一方の新藤は、作品数は多いが、テーマ的には一貫している。大手の資本に拠らない、独立プロを基盤で自由な映画作りを追究できたというのが大きいのだろけど。社会派路線がひとつの大きな柱となっているのは、独立プロで活躍する最大のゆえんなのだろうが、実は、新藤のもう一つの柱として、人間の生きる能力の根源を「性」に求めた作品群があるのを忘れてはならないだろう。90歳過ぎてもこのテーマで作品が取れてしまうのが、本当にすごい。ていうかエロ爺? もちろんこれはほめ言葉。

返す返す、対照的な二人だが、もちろん、接点はある。脚本家として新藤は何本か市川作品にかかわっている。あと、共通点としては、徹底した平和主義者だということ。新藤の映画界への最大の貢献のひとつに、戦後の早い段階で反戦映画に取り組んだということがあるが、市川もそれは同じである。新藤の原水爆へのこだわりは広島出身者としては当然なのかもしれないが、『原爆の子』(52)や『第五福竜丸』(59)など、今見てもまったく色あせない反戦映画だ。市川にも代表作『ビルマの竪琴』(56,85)が有名だが、大岡昇平原作の『野火』なんていう、大手資本の大映で撮ったとは思えない徹底的な実験的な反戦映画もある。『ビルマ』の原作へのほれ込みようは、この映画を撮るために所属会社を移籍したというエピソードが物語っている。

現在、日本映画界最高齢のこの二人について調べることになったのは、まったくの偶然。それぞれ別の仕事の中でのこと。でも、この偶然にはちょっと感謝している。当たり前だが、調べれば調べるほど面白いのだ。

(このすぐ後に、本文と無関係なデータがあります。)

(** [isinstance(result, Mapping) and bool(result.get(key))] *)
Definition mapping_flag (key : string) (value : json) : bool :=
  match value with
  | JObj r => match jget key r with Some v => truthy v | None => false end
  | _ => false
  end.
(** [maintenance_loop.py:482-484 _job_result_is_partial] *)
Definition job_result_is_partial (value : json) : bool := mapping_flag "failed" value.
(** [maintenance_loop.py:487-489 _job_result_is_skipped] *)
Definition job_result_is_skipped (value : json) : bool := mapping_flag "skipped" value.

(** [maintenance_loop.py:334-379 _invoke] *)
Definition record_outcome (o : handler_outcome) (now : datetime) (j : JobState) : JobState * metric :=
  let total := runs_total j + 1 in
  match o with
  | returned value =>
      if job_result_is_skipped value then
        (set_run j (Some now) (last_success_at j) (Some "skipped"%string) None total (runs_ok j) (runs_failed j)
           (runs_skipped_overlap j), m_overlap)
      else
        (set_run j (Some now) (Some now) (Some "ok"%string) None total (runs_ok j + 1) (runs_failed j)
           (runs_skipped_overlap j), if job_result_is_partial value then m_partial else m_success)
  | raised msg =>
      (set_run j (Some now) (last_success_at j) (Some "failed"%string) (Some msg) total (runs_ok j)
         (runs_failed j + 1) (runs_skipped_overlap j), m_failure)
  | cancelled =>
      (set_run j (Some now) (last_success_at j) (last_outcome j) (last_error j) total (runs_ok j) (runs_failed j)
         (runs_skipped_overlap j), m_cancel)
  end.

(** [maintenance_loop.py:316-331 _invoke] No handler of that name. *)
Definition record_missing (now : datetime) (j : JobState) : JobState * metric :=
  record_outcome (raised "no handler registered") now j.
(** A published snapshot that is taken back is no longer offered. *)
Lemma safe_unlink_db : triple_s safe (unlink true (art ".db")) (λ _, safe) (λ _, safe).
Proof.
  apply keeps_io. intros f [Hf Hs]. assert (safe (delete (art ".db") f)).
  { split; [apply frame_delete; [in_extensions|done]|]. intros data. unfold manifest. rewrite paths_artifact. cbn [result_bind].
    unfold is_file at 1. rewrite lookup_delete_eq. cbn [negb]. by rewrite orb_true_r. }
  by destruct (f !! art ".db") as [[]|].
Qed.

Lemma publish_spec e ins :
  triple_s (inspected ins) (publish_manifest (art ".json") (metadata_of e ins))
    (λ _, published (sort_by key_leb (metadata_of e ins))) (λ _, safe).
Proof.
  unfold publish_manifest. rewrite manifest_temp_art.
  eapply (triple_finally _ _ _ _ _ (λ _, published (sort_by key_leb (metadata_of e ins))) _ (λ _, safe)).
  2: { intros _. eapply triple_weaken; [apply published_unlink_temp|done|done|by intros _ f [? _]]. }
  2: { intros _. apply safe_unlink_temp. }
  assert (∀ f, inspected ins f → safe f) as Hsafe by (intros f [Hu _]; by apply unpublished_safe).
  eapply (triple_bind _ _ _ _ (λ _, inspected ins)).
  { apply triple_io; [done|]. intros f f' r Hf. destruct (f !! art ".json.tmp") as [n|]; intros [= <- <-]; [by split; apply Hsafe|].
    assert (inspected ins (<[art ".json.tmp" := File Partial]> f)) by (by apply inspected_temp). split; [by apply Hsafe|done]. }
  intros _. eapply (triple_bind _ _ _ _ (λ _, staged_manifest ins (JObj (sort_by key_leb (metadata_of e ins))))).
  { apply triple_io; [done|]. intros f f' r Hf [= <- <-].
    assert (inspected ins (<[art ".json.tmp" := File (Doc (JObj (sort_by key_leb (metadata_of e ins))))]> f)) as Hi
      by (by apply inspected_temp).
    split; [by apply Hsafe|]. split; [done|apply lookup_insert_eq]. }
  intros _. eapply (triple_bind _ _ _ _ (λ _, staged_manifest ins (JObj (sort_by key_leb (metadata_of e ins))))).
  { apply triple_io; [by intros f [Hf _]; apply Hsafe|]. intros f f' r Hf [= <- <-]. split; [|done]. apply Hsafe, Hf. }
  intros _. eapply (triple_bind _ _ _ _ (λ _, published (sort_by key_leb (metadata_of e ins)))); [apply publish_rename|].
  intros _. eapply triple_weaken; [apply published_touch|done|done|by intros _ f [? _]].
Qed.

この冬、ずっと読んでいるのは、『市川崑の映画たち』という、94年に出たロングインタビュー。600ページにも及ぶ。これは、至福である。もちろん、鑑賞した映画のところを重点的に読むという読み方だけど、見てない映画も、「ああ、見てみたい」と思わせる本である。

願わくば100歳になっても映画を撮ってもらいたいな。周りは大変だろうけど。そのくらいのわがままをしてもいいくらい、映画界に貢献した二人だよ。